Amyloid-β (Aβ) plaque deposits in the brain are a hallmark of Alzheimer’s disease (AD) neuropathology. Plaques consist of complex mixtures of peptides like Aβ _1-42 , characteristic lipids such as gangliosides, and they are targeted by reactive microglia and astrocytes. In pharmaceutical research and development it is therefore a formidable challenge to contextualize different biomolecular classes and cell types of the Aβ plaque microenvironment in a coherent experimental workflow on a single tissue section and on a benchtop imaging reader. Here, we developed such a workflow that combines lipid MALDI mass spectrometry imaging using a vacuum-stable matrix with histopathology stains and with MALDI HiPLEX-immunohistochemistry of plaques and multiple protein markers on a bench-top imaging mass spectrometer.
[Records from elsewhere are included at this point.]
(* ===== verification/Ext4Reuse.v ===== *)
(** * Inode numbers are used once

    [ext4_fs_free_inode] leaves the mode of the inode in the inode table, and
    the inode allocator takes only inodes without links and mode.  So a number
    that a creation has returned is never returned again, whatever the other
    operations do. *)

From stdpp Require Import gmap sorting.
From S2P Require Import Prelude Bio Sjd Ext4Extent Ext4Map Ext4Dir Ext4Hash Ext4Htree Ext4Index Ext4Front Ext4DirMap Ext4DirIter Bitmap Ext4Bitmap Ext4Balloc Ext4Ialloc Ext4Names.

(** Cases of an equation with a sequence of operations. *)
Ltac ok_case E :=
  match type of E with
  | res_bind ?c _ = Ok _ => destruct c as [?| |] eqn:?; cbn [res_bind] in E; [|discriminate E|discriminate E]
  | assert_ ?b _ = Ok _ => destruct b eqn:?; cbn [assert_] in E; [|discriminate E]
  | (if ?b then _ else _) = Ok _ => destruct b eqn:?
  | match ?x with _ => _ end = Ok _ => destruct x eqn:?
  | Ok _ = Ok _ => injection E as; subst
  end.
Ltac ok_cases E := repeat (ok_case E).

Section reuse.
Context `{D : DirOps}.
Context (sb : isblock) (rc_get_bg rc_get_blk rc_set_blk rc_put_bg rc_inode : Z -> Z).
Context (alloc_ok : Z -> bool) (free_blocks : Z) (use_journal : bool).

(** The inode [i] has a mode. *)
Definition has_mode (i : Z) (s : nfs) : Prop := exists e, n_inodes s !! i = Some e /\ ei_mode e <> 0.
(** * fast_uot: the Berg-entropy Sinkhorn core ([fastuot/numpy_berg.py])

    A shallow embedding of [numpy_berg.py] and the properties of its
    Lambert-W solver, proximal operator, translation rescaling and the
    three Sinkhorn loops.

    Numbers.  The program computes with binary64 floats; here every float
    is an exact real of [R], so rounding, overflow, [inf] and [nan] are
    outside the model.  Division and [ln] are the total functions of the
    Standard Library ([x / 0 = 0], [ln x = 0] for [x <= 0]) where numpy
    yields [inf] or [nan]; every concrete evaluation below stays away
    from such points.

    Arrays.  A 1-D array is a [list R], a 2-D array a list of rows.
    Whole-array arithmetic goes through [broadcast], which follows
    numpy: equal lengths combine pointwise, a length-1 operand is
    stretched, anything else is a shape error ([None]). *)

From Stdlib Require Import String.
From Stdlib Require Import Reals Lra Lia List ZArith Bool.
Import ListNotations.
Open Scope R_scope.

(** ** Errors: a shape mismatch raises, modelled by [None] *)

Definition bind {A B : Type} (m : option A) (k : A -> option B) : option B :=
  match m with
  | Some a => k a
  | None => None
  end.
(** X18 — the build script end to end.  When the encoder returns a
    two-dimensional array for the texts of all ingested chunks, and the
    folder [embeddings] is absent or a directory in which neither artifact
    path is a directory, [process_pdfs.main] returns nothing and leaves the
    two artifacts of the snapshot ["university_combined"] on disk; its
    manager holds the PDF chunks of the two directories followed by the web
    chunks, all new, next to an index of the encoder's rows; selecting by
    type gives back exactly the PDF part and the web part; and a fresh
    manager's [load_embeddings()] finds the snapshot and recovers the same
    chunks in the same order. *)
Theorem build_script_end_to_end w emb D :
  let A := pdf_chunks_of
             (load_pdfs_from_directory (path_join "Data" "PDF's")) 500 200 in
  let B := pdf_chunks_of
             (load_pdfs_from_directory (path_join "Data" "Fee_structure")) 400 200 in
  let W := web_chunks_of
             (scrape_urls_from_file (path_join "Data" "Links.txt")) 600 200 in
  let base := length (store w) in
  let all := seq base (length (A ++ B) + length W) in
  let index_path := "embeddings/university_combined_index.faiss" in
  let chunks_path := "embeddings/university_combined_chunks.pkl" in
  encode (text <$> ((A ++ B) ++ W)) = Ok emb →
  nd_shape emb !! 1%nat = Some D →
  (disk w !! "embeddings" = None ∨ disk w !! "embeddings" = Some Directory) →
  disk w !! index_path ≠ Some Directory →
  disk w !! chunks_path ≠ Some Directory →
  ∃ w',
    process_pdfs_main w = (Ok (), w') ∧
    self w' = built init_manager all (FlatIP D (nd_rows emb)) ∧
    store w' = store w ++ (A ++ B) ++ W ∧
    contents (store w') all = Some <$> ((A ++ B) ++ W) ∧
    disk w' !! "embeddings" = Some Directory ∧
    disk w' !! index_path = Some (FaissFile (FlatIP D (nd_rows emb))) ∧
    disk w' !! chunks_path = Some (PickleFile (pickle_dump (store w') all)) ∧
    get_chunks_by_source_type "pdf" w' = (Ok (seq base (length (A ++ B))), w') ∧
    get_chunks_by_source_type "web" w'
      = (Ok (seq (base + length (A ++ B)) (length W)), w') ∧
    ∀ σ, ∃ cs w'',
      load_embeddings "university_combined" (World init_manager σ (disk w'))
        = (Ok true, w'') ∧
      chunks (self w'') = Some cs ∧
      contents (store w'') cs = Some <$> ((A ++ B) ++ W).
Proof.
  intros A B W base all index_path chunks_path He HD Hfolder Hip Hcp.
  set (σ3 := store w ++ (A ++ B) ++ W).
  assert (Hcont : contents σ3 all = Some <$> ((A ++ B) ++ W)).
  { unfold σ3, all. rewrite <- length_app. apply contents_fresh. }
  assert (Hlive : live σ3 all) by by eapply contents_live.
  assert (Htexts : texts_of σ3 all = text <$> ((A ++ B) ++ W)).
  { unfold texts_of. rewrite <- (contents_total _ _ _ Hcont).
    by rewrite <- list_fmap_compose. }
  set (ix := FlatIP D (nd_rows emb)).
  set (d1 := if path_exists (disk w) "embeddings" then disk w
             else <["embeddings" := Directory]> (disk w)).
  assert (Hd1 : d1 !! "embeddings" = Some Directory).
  { unfold d1, path_exists. destruct Hfolder as [Hf|Hf]; rewrite Hf.
    - rewrite bool_decide_eq_false_2 by (by intros [? ?]).
      apply lookup_insert_eq.
    - by rewrite bool_decide_eq_true_2 by done. }
  assert (Hd1' : ∀ p, p ≠ "embeddings" → d1 !! p = disk w !! p).
  { intros p Hp. unfold d1. destruct (path_exists _ _); [done|].
    by rewrite lookup_insert_ne. }
  assert (Hwi : can_write d1 index_path = true).
  { apply can_write_under; [by rewrite Hd1'|done|exact Hd1]. }
  assert (Hwc : can_write d1 chunks_path = true).
  { apply can_write_under; [by rewrite Hd1'|done|exact Hd1]. }
  set (w4 := World (built init_manager all ix) σ3 d1).
  assert (Hpdf : Forall (ingested_as "pdf") (A ++ B)).
  { apply Forall_app. split; apply pdf_chunks_of_ingested. }
  assert (Hweb : Forall (ingested_as "web") W)
    by apply web_chunks_of_ingested.
  pose proof (save_embeddings_ok "university_combined" w4 ix all
                eq_refl eq_refl Hwi Hwc) as Hsave.
  eexists. split.
  { unfold process_pdfs_main, process_pdf_directory, process_web_links.
    unfold bind at 1.
    rewrite process_pdf_items_spec by (apply new_splitter_accepts; lia).
    unfold bind at 1.
    rewrite process_pdf_items_spec by (apply new_splitter_accepts; lia).
    unfold bind at 1.
    rewrite split_into_chunks_ok by (apply new_splitter_accepts; lia).
    cbn [self store disk]. fold A B W base.
    unfold bind at 1. rewrite new_manager_spec.
    cbn [self store disk]. fold d1.
    rewrite !app_nil_l.
    assert (seq base (length A) ++ seq (length (store w ++ A)) (length B)
              ++ seq (length ((store w ++ A) ++ B)) (length W) = all) as ->.
    { unfold all. rewrite !length_app, !seq_app, <- !app_assoc. fold base.
      by rewrite Nat.add_assoc. }
    assert (((store w ++ A) ++ B) ++ W = σ3) as ->
      by (unfold σ3; by rewrite <- !app_assoc).
    unfold bind at 1.
    rewrite (create_embeddings_ok all (World init_manager σ3 d1) emb D);
      [|simpl; by rewrite Htexts|done].
    cbn [self store disk]. fold ix w4. unfold bind at 1. rewrite Hsave.
    reflexivity. }
  cbn [self store disk]. split; [done|]. split; [done|]. split; [done|].
  split.
  { rewrite !lookup_insert_ne by done. exact Hd1. }
  split.
  { rewrite lookup_insert_ne by done. apply lookup_insert_eq. }
  split; [apply lookup_insert_eq|].
  split.
  { rewrite get_chunks_by_source_type_eq. cbn [self store disk chunks built default from_option id].
    f_equal. f_equal. unfold σ3, all. apply of_type_fresh_prefix.
    - eapply Forall_impl; [exact Hpdf|]. by intros o [? _].
    - eapply Forall_impl; [exact Hweb|]. intros o Ho.
      by apply (ingested_as_other "web" "pdf"). }
  split.
  { rewrite get_chunks_by_source_type_eq. cbn [self store disk chunks built default from_option id].
    f_equal. f_equal. unfold σ3, all. apply of_type_fresh_suffix.
    - eapply Forall_impl; [exact Hpdf|]. intros o Ho.
      by apply (ingested_as_other "pdf" "web").
    - eapply Forall_impl; [exact Hweb|]. by intros o [? _]. }
  intros σ.
  destruct (load_after_save "university_combined" w4 ix all init_manager σ)
    as (paths & w5 & cs' & w6 & Hs & _ & _ & Hl & Hself & _ & Hc); try done.
  rewrite Hsave in Hs. injection Hs as _ <-.
  exists cs', w6. split; [exact Hl|]. rewrite Hself. split; [done|].
  by rewrite Hc.
Qed.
The three data layers consisting of lipid, protein markers, and histology can be co-registered and evaluated together. Multimodal data analysis suggests extensive co-localization of Aβ plaques with the peptide precursor protein, with a defined subset of lipids and with reactive glia cells on a single brain section of APP/PS1 AD model mice. Plaque-associated lipids like ganglioside GM2 and phosphatidylinositol PI38:4 isoforms were readily identified using the tandem MS-capabilities of the mass spectrometer. Taken together, our data suggests that complex pathology involving multiple lipids, proteins and cell types can be interrogated by this spatial multiomics workflow on an easy-to-use benchtop mass spectrometer.